PROBLEM REQUIREMENTS -> Each line below must be transcribed with no word changed.

[ENTRIES PROVIDED]

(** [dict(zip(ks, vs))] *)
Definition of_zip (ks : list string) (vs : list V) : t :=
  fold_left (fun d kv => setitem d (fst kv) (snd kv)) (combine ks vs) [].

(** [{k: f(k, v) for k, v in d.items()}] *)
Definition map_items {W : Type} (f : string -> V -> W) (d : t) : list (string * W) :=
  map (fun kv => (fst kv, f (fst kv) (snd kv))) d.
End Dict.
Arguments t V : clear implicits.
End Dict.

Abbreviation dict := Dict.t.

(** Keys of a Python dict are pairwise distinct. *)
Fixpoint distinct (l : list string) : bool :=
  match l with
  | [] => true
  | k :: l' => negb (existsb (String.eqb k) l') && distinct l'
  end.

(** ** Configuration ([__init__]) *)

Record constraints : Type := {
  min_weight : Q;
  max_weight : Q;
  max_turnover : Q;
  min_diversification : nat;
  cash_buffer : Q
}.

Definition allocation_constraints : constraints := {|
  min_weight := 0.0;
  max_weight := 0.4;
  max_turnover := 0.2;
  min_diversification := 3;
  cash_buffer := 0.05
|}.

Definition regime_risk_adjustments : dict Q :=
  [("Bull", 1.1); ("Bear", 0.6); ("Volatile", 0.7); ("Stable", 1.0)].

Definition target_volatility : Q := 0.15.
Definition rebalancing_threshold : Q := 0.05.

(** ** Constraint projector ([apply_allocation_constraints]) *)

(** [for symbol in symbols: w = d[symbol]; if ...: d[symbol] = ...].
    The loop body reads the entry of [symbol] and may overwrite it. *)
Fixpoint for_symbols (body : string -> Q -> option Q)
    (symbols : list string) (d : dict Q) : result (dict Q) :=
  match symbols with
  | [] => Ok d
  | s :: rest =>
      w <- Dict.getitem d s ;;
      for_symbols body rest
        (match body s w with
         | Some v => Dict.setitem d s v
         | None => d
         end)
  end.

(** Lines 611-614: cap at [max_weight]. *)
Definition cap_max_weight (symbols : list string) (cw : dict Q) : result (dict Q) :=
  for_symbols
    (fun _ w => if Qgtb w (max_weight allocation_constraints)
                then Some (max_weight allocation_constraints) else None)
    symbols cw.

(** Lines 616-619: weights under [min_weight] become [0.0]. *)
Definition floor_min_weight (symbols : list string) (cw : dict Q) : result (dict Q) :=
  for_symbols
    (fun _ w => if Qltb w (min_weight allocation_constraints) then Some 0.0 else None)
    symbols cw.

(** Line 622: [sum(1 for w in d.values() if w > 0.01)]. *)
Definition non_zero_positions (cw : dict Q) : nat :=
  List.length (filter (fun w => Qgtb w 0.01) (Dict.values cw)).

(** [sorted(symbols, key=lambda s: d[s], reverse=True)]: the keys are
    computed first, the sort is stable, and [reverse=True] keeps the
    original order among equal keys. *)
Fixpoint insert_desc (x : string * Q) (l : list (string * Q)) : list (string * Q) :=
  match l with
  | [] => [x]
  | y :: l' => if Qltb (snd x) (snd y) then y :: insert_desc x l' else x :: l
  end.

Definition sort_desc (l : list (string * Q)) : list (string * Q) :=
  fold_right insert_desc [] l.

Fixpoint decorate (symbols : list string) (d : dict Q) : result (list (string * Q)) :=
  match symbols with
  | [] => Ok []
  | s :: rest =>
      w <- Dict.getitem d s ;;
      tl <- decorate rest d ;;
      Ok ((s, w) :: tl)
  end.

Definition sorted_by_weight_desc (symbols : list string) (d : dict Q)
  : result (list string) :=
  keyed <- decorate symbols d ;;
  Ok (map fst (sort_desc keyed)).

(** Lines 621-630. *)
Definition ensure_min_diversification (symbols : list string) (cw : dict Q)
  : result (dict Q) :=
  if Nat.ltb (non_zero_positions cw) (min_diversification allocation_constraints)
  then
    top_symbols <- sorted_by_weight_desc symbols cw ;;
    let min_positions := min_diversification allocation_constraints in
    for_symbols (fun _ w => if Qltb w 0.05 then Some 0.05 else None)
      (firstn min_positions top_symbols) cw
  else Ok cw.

[/ENTRIES PROVIDED]

TASK ANSWER ->
(** [dict(zip(ks, vs))] *)
Definition of_zip (ks : list string) (vs : list V) : t :=
  fold_left (fun d kv => setitem d (fst kv) (snd kv)) (combine ks vs) [].

(** [{k: f(k, v) for k, v in d.items()}] *)
Definition map_items {W : Type} (f : string -> V -> W) (d : t) : list (string * W) :=
  map (fun kv => (fst kv, f (fst kv) (snd kv))) d.
End Dict.
Arguments t V : clear implicits.
End Dict.

Abbreviation dict := Dict.t.

(** Keys of a Python dict are pairwise distinct. *)
Fixpoint distinct (l : list string) : bool :=
  match l with
  | [] => true
  | k :: l' => negb (existsb (String.eqb k) l') && distinct l'
  end.

(** ** Configuration ([__init__]) *)

Record constraints : Type := {
  min_weight : Q;
  max_weight : Q;
  max_turnover : Q;
  min_diversification : nat;
  cash_buffer : Q
}.

Definition allocation_constraints : constraints := {|
  min_weight := 0.0;
  max_weight := 0.4;
  max_turnover := 0.2;
  min_diversification := 3;
  cash_buffer := 0.05
|}.

Definition regime_risk_adjustments : dict Q :=
  [("Bull", 1.1); ("Bear", 0.6); ("Volatile", 0.7); ("Stable", 1.0)].

Definition target_volatility : Q := 0.15.
Definition rebalancing_threshold : Q := 0.05.

(** ** Constraint projector ([apply_allocation_constraints]) *)

(** [for symbol in symbols: w = d[symbol]; if ...: d[symbol] = ...].
    The loop body reads the entry of [symbol] and may overwrite it. *)
Fixpoint for_symbols (body : string -> Q -> option Q)
    (symbols : list string) (d : dict Q) : result (dict Q) :=
  match symbols with
  | [] => Ok d
  | s :: rest =>
      w <- Dict.getitem d s ;;
      for_symbols body rest
        (match body s w with
         | Some v => Dict.setitem d s v
         | None => d
         end)
  end.

(** Lines 611-614: cap at [max_weight]. *)
Definition cap_max_weight (symbols : list string) (cw : dict Q) : result (dict Q) :=
  for_symbols
    (fun _ w => if Qgtb w (max_weight allocation_constraints)
                then Some (max_weight allocation_constraints) else None)
    symbols cw.

(** Lines 616-619: weights under [min_weight] become [0.0]. *)
Definition floor_min_weight (symbols : list string) (cw : dict Q) : result (dict Q) :=
  for_symbols
    (fun _ w => if Qltb w (min_weight allocation_constraints) then Some 0.0 else None)
    symbols cw.

(** Line 622: [sum(1 for w in d.values() if w > 0.01)]. *)
Definition non_zero_positions (cw : dict Q) : nat :=
  List.length (filter (fun w => Qgtb w 0.01) (Dict.values cw)).

(** [sorted(symbols, key=lambda s: d[s], reverse=True)]: the keys are
    computed first, the sort is stable, and [reverse=True] keeps the
    original order among equal keys. *)
Fixpoint insert_desc (x : string * Q) (l : list (string * Q)) : list (string * Q) :=
  match l with
  | [] => [x]
  | y :: l' => if Qltb (snd x) (snd y) then y :: insert_desc x l' else x :: l
  end.

Definition sort_desc (l : list (string * Q)) : list (string * Q) :=
  fold_right insert_desc [] l.

Fixpoint decorate (symbols : list string) (d : dict Q) : result (list (string * Q)) :=
  match symbols with
  | [] => Ok []
  | s :: rest =>
      w <- Dict.getitem d s ;;
      tl <- decorate rest d ;;
      Ok ((s, w) :: tl)
  end.

Definition sorted_by_weight_desc (symbols : list string) (d : dict Q)
  : result (list string) :=
  keyed <- decorate symbols d ;;
  Ok (map fst (sort_desc keyed)).

(** Lines 621-630. *)
Definition ensure_min_diversification (symbols : list string) (cw : dict Q)
  : result (dict Q) :=
  if Nat.ltb (non_zero_positions cw) (min_diversification allocation_constraints)
  then
    top_symbols <- sorted_by_weight_desc symbols cw ;;
    let min_positions := min_diversification allocation_constraints in
    for_symbols (fun _ w => if Qltb w 0.05 then Some 0.05 else None)
      (firstn min_positions top_symbols) cw
  else Ok cw.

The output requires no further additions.